▶ _Aim of the task_: Look below for the line containing "(** One more"; from there, print each line exactly up to and including the line containing "intros Hinv Hi", and stop.

▶ _Task input_:
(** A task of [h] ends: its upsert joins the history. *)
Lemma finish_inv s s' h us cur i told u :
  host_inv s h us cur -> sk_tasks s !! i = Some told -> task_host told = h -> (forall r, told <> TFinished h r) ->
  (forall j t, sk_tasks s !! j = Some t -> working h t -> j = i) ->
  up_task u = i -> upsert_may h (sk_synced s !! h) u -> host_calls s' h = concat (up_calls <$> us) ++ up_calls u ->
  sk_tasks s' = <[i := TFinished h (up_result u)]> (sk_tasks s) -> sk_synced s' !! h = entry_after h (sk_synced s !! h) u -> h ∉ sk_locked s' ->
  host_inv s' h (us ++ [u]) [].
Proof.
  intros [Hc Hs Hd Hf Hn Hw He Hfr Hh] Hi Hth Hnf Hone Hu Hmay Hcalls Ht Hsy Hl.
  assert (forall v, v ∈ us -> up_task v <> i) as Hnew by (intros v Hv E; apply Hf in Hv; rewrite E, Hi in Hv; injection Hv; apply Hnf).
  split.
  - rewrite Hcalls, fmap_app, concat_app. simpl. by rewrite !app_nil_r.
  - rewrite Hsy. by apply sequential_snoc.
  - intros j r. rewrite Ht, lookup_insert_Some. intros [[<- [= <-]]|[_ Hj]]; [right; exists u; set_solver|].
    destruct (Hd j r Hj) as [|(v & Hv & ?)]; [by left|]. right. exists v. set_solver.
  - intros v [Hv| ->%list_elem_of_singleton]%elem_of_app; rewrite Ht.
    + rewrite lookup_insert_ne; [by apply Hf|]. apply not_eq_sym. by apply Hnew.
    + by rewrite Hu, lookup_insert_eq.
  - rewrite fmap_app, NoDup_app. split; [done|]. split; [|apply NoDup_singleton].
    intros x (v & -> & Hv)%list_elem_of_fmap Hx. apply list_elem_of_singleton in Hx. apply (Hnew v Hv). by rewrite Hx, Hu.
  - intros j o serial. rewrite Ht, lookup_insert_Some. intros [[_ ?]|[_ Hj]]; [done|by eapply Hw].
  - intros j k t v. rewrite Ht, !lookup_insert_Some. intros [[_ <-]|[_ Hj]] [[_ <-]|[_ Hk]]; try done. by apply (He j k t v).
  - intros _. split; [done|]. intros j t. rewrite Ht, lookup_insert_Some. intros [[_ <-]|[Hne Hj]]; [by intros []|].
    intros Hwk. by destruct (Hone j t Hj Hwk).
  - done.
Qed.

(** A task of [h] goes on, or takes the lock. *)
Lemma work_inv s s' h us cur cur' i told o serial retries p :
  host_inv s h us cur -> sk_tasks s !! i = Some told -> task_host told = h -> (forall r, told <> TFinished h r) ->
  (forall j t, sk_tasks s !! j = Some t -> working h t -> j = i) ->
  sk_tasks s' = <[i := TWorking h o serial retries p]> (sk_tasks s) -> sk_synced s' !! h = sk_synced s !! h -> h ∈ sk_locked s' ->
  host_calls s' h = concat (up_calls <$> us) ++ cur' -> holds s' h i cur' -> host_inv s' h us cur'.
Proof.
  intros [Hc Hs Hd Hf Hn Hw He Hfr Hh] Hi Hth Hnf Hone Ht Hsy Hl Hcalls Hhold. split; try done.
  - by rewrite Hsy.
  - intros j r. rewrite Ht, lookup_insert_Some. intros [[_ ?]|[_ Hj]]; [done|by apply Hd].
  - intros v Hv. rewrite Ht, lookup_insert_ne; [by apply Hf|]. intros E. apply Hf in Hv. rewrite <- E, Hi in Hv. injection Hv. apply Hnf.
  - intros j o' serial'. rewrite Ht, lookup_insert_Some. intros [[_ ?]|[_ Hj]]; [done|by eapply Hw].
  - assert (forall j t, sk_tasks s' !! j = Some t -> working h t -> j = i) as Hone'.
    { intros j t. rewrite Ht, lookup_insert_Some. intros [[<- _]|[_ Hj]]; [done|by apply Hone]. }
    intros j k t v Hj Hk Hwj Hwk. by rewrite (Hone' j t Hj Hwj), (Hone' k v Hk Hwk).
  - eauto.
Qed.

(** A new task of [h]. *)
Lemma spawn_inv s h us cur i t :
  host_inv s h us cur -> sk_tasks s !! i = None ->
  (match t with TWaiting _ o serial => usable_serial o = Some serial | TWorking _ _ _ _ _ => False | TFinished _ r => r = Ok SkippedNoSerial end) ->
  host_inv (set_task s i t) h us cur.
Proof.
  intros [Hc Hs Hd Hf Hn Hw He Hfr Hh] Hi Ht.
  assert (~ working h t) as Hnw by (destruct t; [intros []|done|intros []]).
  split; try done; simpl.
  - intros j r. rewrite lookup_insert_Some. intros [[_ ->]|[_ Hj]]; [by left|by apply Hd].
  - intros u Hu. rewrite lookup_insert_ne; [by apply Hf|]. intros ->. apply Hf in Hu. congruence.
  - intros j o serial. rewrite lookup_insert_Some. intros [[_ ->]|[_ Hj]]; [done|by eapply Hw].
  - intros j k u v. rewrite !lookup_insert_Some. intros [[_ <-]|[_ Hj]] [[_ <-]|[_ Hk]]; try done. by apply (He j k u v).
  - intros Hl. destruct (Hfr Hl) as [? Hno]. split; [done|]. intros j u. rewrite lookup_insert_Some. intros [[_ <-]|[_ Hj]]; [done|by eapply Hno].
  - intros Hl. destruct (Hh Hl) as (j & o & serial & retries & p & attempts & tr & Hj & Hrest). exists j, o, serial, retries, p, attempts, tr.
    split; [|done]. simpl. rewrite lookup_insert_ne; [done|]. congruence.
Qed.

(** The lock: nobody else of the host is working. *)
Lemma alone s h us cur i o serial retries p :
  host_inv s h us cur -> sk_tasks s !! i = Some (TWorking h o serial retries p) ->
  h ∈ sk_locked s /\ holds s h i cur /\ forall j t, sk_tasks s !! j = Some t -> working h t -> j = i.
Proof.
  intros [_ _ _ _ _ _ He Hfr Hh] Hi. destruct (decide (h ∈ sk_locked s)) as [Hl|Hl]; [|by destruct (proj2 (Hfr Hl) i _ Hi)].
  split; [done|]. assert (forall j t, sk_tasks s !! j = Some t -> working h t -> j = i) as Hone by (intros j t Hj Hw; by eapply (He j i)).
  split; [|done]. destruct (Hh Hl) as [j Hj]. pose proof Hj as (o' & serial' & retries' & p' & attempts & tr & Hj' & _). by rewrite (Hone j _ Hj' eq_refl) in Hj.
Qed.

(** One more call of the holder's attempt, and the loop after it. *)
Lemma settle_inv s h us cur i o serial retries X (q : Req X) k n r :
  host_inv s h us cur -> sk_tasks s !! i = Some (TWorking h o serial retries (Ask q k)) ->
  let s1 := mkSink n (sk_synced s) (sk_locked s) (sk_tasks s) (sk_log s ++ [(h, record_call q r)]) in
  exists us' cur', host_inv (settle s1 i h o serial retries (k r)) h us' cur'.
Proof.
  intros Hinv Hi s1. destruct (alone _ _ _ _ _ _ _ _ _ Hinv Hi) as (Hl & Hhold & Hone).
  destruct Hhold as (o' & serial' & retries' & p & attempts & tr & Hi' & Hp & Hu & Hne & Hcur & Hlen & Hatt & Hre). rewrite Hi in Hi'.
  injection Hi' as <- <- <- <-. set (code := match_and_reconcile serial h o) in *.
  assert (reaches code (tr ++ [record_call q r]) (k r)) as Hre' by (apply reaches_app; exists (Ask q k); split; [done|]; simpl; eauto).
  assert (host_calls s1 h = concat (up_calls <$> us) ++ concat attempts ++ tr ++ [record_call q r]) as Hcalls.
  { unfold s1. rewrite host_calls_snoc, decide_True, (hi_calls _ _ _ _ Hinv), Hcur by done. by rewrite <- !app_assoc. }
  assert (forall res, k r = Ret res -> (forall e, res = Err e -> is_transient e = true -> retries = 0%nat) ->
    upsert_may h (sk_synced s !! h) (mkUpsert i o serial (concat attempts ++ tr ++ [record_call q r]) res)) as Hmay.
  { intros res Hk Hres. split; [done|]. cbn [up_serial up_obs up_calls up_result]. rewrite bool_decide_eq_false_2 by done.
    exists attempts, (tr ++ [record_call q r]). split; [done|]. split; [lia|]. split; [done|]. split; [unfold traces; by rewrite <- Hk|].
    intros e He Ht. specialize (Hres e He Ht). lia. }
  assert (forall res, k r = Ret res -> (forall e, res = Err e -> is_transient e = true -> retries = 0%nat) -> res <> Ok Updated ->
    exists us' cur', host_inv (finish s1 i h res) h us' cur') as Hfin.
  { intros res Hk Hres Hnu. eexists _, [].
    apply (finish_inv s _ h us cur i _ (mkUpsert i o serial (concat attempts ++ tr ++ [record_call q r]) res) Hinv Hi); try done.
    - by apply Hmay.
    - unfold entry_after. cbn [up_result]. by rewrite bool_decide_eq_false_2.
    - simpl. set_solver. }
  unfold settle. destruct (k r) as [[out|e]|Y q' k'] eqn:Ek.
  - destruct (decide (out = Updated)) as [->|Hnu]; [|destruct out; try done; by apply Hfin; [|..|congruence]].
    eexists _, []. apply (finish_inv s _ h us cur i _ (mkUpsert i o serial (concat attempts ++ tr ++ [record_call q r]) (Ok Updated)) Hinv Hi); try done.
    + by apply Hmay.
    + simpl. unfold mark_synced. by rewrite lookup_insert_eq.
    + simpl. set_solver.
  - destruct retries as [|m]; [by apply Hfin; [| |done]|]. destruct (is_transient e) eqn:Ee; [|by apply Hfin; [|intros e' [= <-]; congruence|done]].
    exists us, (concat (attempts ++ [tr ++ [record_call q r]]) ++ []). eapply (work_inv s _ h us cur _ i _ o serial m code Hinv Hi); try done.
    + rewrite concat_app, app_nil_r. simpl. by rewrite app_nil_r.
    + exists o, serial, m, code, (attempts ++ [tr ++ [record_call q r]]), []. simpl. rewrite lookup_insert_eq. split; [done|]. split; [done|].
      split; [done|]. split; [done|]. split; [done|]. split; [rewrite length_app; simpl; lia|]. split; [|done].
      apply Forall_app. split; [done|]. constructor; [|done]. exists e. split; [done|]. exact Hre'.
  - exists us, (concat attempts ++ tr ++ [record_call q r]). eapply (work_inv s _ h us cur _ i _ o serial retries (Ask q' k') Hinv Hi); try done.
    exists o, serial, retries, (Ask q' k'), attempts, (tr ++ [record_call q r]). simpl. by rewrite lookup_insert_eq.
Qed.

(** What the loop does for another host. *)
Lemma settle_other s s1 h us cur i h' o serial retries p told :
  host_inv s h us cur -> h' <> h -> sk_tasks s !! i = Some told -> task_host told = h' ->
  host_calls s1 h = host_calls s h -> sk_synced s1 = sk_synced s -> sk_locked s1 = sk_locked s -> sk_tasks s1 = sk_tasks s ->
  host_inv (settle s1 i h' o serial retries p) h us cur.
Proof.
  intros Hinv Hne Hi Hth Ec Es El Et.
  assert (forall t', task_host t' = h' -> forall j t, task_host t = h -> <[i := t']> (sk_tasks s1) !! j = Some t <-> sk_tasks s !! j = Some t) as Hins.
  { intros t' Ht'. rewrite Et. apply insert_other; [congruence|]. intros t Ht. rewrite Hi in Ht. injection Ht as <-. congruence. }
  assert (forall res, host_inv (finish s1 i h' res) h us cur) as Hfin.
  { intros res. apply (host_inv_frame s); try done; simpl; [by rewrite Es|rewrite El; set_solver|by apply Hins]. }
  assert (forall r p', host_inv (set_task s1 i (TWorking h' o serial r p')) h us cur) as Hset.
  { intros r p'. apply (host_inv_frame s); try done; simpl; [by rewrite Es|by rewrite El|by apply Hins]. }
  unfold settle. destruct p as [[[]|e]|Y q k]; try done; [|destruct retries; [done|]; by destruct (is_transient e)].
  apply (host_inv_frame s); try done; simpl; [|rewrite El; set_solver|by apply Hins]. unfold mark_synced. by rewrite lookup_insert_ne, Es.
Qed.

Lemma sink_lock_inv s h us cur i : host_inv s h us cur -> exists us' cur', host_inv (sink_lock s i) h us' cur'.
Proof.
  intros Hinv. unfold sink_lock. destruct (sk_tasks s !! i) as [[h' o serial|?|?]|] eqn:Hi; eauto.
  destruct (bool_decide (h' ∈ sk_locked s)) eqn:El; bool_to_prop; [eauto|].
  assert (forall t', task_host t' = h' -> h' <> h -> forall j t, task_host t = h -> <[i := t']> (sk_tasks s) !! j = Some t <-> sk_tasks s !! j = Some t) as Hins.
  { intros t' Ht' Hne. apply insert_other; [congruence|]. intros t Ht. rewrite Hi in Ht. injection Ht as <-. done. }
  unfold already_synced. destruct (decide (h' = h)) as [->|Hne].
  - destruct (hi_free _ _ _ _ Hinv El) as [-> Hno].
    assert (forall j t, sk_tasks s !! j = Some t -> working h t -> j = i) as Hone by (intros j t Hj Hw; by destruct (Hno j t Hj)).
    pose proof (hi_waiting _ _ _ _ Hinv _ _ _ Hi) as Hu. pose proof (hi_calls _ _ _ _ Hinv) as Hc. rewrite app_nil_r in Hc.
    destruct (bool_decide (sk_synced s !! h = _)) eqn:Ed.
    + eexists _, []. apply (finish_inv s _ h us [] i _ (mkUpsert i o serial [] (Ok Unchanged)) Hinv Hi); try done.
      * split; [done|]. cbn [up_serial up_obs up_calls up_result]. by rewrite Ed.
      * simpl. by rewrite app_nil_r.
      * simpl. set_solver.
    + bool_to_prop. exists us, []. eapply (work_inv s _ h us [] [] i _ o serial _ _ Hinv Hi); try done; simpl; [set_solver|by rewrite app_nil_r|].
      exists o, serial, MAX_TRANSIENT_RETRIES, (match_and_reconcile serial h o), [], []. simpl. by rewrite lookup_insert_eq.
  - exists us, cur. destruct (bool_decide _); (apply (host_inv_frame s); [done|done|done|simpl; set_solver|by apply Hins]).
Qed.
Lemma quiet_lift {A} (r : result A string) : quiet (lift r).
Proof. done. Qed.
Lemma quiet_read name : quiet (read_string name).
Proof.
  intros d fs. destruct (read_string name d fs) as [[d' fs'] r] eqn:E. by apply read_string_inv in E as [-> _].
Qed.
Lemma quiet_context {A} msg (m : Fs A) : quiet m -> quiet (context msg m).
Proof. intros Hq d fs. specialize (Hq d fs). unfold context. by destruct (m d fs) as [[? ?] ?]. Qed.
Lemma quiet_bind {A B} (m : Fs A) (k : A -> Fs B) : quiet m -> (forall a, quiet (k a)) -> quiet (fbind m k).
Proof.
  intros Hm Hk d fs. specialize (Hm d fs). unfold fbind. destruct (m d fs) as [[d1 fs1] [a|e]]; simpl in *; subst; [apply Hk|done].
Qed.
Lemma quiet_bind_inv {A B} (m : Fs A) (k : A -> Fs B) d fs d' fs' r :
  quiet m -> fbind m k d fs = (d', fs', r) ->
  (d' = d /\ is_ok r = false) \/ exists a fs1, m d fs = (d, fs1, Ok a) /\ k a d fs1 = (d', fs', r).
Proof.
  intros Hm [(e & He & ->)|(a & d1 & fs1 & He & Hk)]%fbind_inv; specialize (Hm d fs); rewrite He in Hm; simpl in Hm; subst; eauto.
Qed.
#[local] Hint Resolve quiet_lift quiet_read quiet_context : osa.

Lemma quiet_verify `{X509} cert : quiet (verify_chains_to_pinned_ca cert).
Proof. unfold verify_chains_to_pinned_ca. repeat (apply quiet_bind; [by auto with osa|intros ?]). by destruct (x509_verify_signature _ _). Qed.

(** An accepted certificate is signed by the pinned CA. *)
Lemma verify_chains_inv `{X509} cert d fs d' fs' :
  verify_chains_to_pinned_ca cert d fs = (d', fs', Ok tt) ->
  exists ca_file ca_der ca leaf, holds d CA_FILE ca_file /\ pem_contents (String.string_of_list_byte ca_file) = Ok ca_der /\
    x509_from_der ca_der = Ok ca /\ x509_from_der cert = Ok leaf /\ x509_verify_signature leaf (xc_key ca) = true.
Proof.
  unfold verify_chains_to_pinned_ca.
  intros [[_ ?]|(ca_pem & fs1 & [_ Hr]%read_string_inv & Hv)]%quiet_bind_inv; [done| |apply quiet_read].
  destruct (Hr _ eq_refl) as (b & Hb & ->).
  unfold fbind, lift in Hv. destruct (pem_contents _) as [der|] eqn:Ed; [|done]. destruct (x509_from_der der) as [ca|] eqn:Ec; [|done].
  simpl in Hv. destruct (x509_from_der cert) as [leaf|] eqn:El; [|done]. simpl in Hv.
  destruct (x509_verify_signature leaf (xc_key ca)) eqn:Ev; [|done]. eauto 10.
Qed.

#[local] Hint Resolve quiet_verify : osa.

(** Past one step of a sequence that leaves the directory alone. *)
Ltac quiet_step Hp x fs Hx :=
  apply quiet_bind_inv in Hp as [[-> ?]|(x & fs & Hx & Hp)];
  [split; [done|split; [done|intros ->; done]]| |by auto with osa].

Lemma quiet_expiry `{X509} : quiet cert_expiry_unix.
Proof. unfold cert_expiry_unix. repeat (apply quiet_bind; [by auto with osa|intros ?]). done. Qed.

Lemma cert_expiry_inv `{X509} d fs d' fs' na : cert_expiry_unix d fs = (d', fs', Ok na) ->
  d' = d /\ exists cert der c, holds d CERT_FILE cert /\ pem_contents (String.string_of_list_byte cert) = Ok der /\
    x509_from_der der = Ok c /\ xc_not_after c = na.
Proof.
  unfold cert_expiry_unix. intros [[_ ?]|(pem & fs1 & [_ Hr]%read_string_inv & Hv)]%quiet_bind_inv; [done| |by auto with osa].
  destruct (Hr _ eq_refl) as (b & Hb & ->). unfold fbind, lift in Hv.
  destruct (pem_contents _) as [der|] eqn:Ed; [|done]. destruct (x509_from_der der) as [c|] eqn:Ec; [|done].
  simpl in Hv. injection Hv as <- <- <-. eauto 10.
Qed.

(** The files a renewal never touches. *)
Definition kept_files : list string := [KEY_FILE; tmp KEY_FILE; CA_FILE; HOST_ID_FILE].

▶ _Output for this task_:
(** One more call of the holder's attempt, and the loop after it. *)
Lemma settle_inv s h us cur i o serial retries X (q : Req X) k n r :
  host_inv s h us cur -> sk_tasks s !! i = Some (TWorking h o serial retries (Ask q k)) ->
  let s1 := mkSink n (sk_synced s) (sk_locked s) (sk_tasks s) (sk_log s ++ [(h, record_call q r)]) in
  exists us' cur', host_inv (settle s1 i h o serial retries (k r)) h us' cur'.
Proof.
  intros Hinv Hi s1. destruct (alone _ _ _ _ _ _ _ _ _ Hinv Hi) as (Hl & Hhold & Hone).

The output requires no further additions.